Aujourd'hui il n'existe pas de fichier unique de données climatiques mais une multitude de fichiers, contenant des données de sources diverses et de qualité variable, traitées de façon indépendante. Pourquoi ? Parce que les données climatiques ne sont pas du domaine public.
Ces données proviennent pour une bonne part des services météorologiques nationaux. Elles représentent une marchandise qui fait l'objet d'un commerce rapportant des sommes importantes aux services nationaux et leur vente participe à leurs frais de fonctionnement et de formation coûteuse et aléatoire, sachant la fuite chronique des cerveaux des pays du Sud.
Pour les obtenir, ou du moins pour en obtenir des fragments, les laboratoires des pays du Nord passent des accords de confidentialité avec ces services, souvent dans le cadre de projets de recherche, des accords interdisant leur copie à d'autres chercheurs. Néanmoins les données climatiques arrivent souvent de façon non officielle dans les machines de ces chercheurs qui ne peuvent et – pour cause ! – en faire la publicité.
Ainsi chaque laboratoire, étudiant des séries de données climatiques mondiales, continentales et régionales, construit son fichier de manière indépendante selon ses contacts et ses opportunités : les contenus puis les traitements peuvent être assez différents et ils sont parfois difficiles à justifier simplement parce que la critique des données fait appel à une dose importante de savoir-faire au moment de l'acceptation ou du rejet d'une information. Il faut savoir enfin que les fichiers dits opérationnels diffèrent de ceux des données brutes.
Pourquoi ? Parce que certaines informations brutes douteuses ou celles erronées sont retirées afin d'éviter la contamination des fichiers opérationnels. Cette façon de travailler ouvre la porte à toutes les interprétations sur la qualité des résultats obtenus à partir de tels fichiers.
Depuis novembre, la polémique au sujet du réchauffement des températures moyennes de la Terre est animée par des groupes mettant en doute la qualité du fichier de données du CRU (Climatic Research Unit de l'université d'East Anglia du Royaume-Uni), ou pis encore, mettant en cause l'intégrité de chercheurs d'aujourd'hui et de leurs prédécesseurs puisque la banque de données y a été bâtie pendant des décennies de travail.
Il faudrait plutôt travailler de concert pour l'élaboration d'un fichier universel de données. Face à l'ampleur des enjeux, il est urgent de mettre en place un fichier mondial, rassemblant les données météorologiques de l'ensemble des pays, et qui soit mis à la disposition du plus grand nombre possible de laboratoires de recherche afin de réaliser des études comparées et d'obtenir des résultats acceptés par tous. C'est la seule démarche scientifique qui ne prête pas à la critique ; des hypothèses antagonistes doivent pouvoir être testées à partir des mêmes jeux de données par plusieurs équipes qui emploient des méthodes différentes. La confrontation des méthodes, des techniques et des résultats fait partie de la controverse permanente qui est normale dans le monde scientifique.

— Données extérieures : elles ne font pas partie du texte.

(** * Real-time face and eye detection: a shallow embedding of [main.py]

    The development follows the layout of the program:

    - numbers: the clock readings of [time.time()] and everything the
      program computes from them are Python floats, that is IEEE 754
      binary64 numbers, and are [float] here, with the operations of the
      kernel; the decimal constants handed to OpenCV are rationals ([Q]),
      and so is the division by the detection scale 0.5, which is exact in
      binary64; [int(.)] is truncation toward zero;
    - [Fps]: the [FPSCalculator] class with its bounded [deque]; the clock
      readings are arguments;
    - [Numpy]: two-dimensional arrays with Python slice semantics;
    - [CV2]: the OpenCV operations the program calls, as an interface, and
      the shapes OpenCV documents for the images they return, as laws;
    - [Detect]: [detect_faces_and_eyes];
    - [Loop]: the rendering functions, the body of the [while True] loop of
      [main], the loop itself and the [finally] block, as functions over
      explicit state that return the calls made to the outside world;
    - [Stub]: deterministic stand-ins for OpenCV, used at concrete inputs;
    - [Startup]: the search for the cascade files, the construction of the
      classifiers, the camera and [main].

    Definitions come first, theorems afterwards. *)

From Stdlib Require Import ZArith QArith Qround List Lia Bool Arith.
From Stdlib Require Import Floats.
From Stdlib Require String Ascii.
Import ListNotations.

Local Open Scope Q_scope.

(* ====================================================================== *)
(** ** Numbers *)
(* ====================================================================== *)

(** The conversion of a Python [int] to [float] that an operation on an
    [int] and a [float] makes: the nearest binary64 number, ties to
    even. *)
Definition float_of_int (n : Z) : float :=
  SF2Prim (binary_normalize prec emax n 0%Z false).

(** Python's [int(q)] on a float: truncation toward zero. *)
Definition py_int (q : Q) : Z := Z.quot (Qnum q) (Z.pos (Qden q)).

(** Python's built-in [sum] on floats: it starts at [0] and adds from the
    left, each addition rounded to binary64.  (CPython 3.12 and later
    also carry the rounding errors of the additions along and add them at
    the end, which can change the last bit of a sum; sums without
    rounding error, and the sum of three times [0.1] used below, are the
    same under both.) *)
Definition py_sum (l : list float) : float :=
  fold_left PrimFloat.add l 0%float.

(** [len(.)] as the float it becomes in a division of a float by it. *)
Definition py_len (l : list float) : float :=
  float_of_int (Z.of_nat (length l)).

(* ====================================================================== *)
(** ** Constants and configuration (main.py, lines 23-44) *)
(* ====================================================================== *)

Definition DETECTION_SCALE : Q := 1 # 2.
Definition FPS_QUEUE_SIZE : Z := 30%Z.

Definition FACE_SCALE_FACTOR : Q := 11 # 10.
Definition FACE_MIN_NEIGHBORS : Z := 5%Z.
Definition FACE_MIN_SIZE : Z * Z := (30, 30)%Z.

Definition EYE_SCALE_FACTOR : Q := 11 # 10.
Definition EYE_MIN_NEIGHBORS : Z := 3%Z.
Definition EYE_MIN_SIZE : Z * Z := (15, 15)%Z.

Definition color := (Z * Z * Z)%type.
Definition COLOR_FACE : color := (0, 255, 0)%Z.
Definition COLOR_EYE : color := (255, 0, 0)%Z.
Definition COLOR_TEXT : color := (255, 255, 255)%Z.
Definition COLOR_BG : color := (0, 0, 0)%Z.

(* ====================================================================== *)
(** ** FPSCalculator (main.py, lines 300-331) *)
(* ====================================================================== *)

Module Fps.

Afin d'atteindre cet objectif, il faudrait que l'Organisation météorologique mondiale favorise l'utilisation gratuite des données climatiques pour la recherche. Le sommet de Copenhague aurait pu proposer d'appuyer économiquement la création d'une banque commune de données climatiques. En parallèle, pour accompagner la perte de revenus de certains services météorologiques, il faudrait mettre en place des mécanismes compensatoires pour permettre à tous les services de poursuivre correctement leurs activités, et notamment la collecte de données de terrain, base de la climatologie d'aujourd'hui et de demain.
Gil Mahé et Alain Gioda, hydro-climatologue et historien du climat à l'IRD.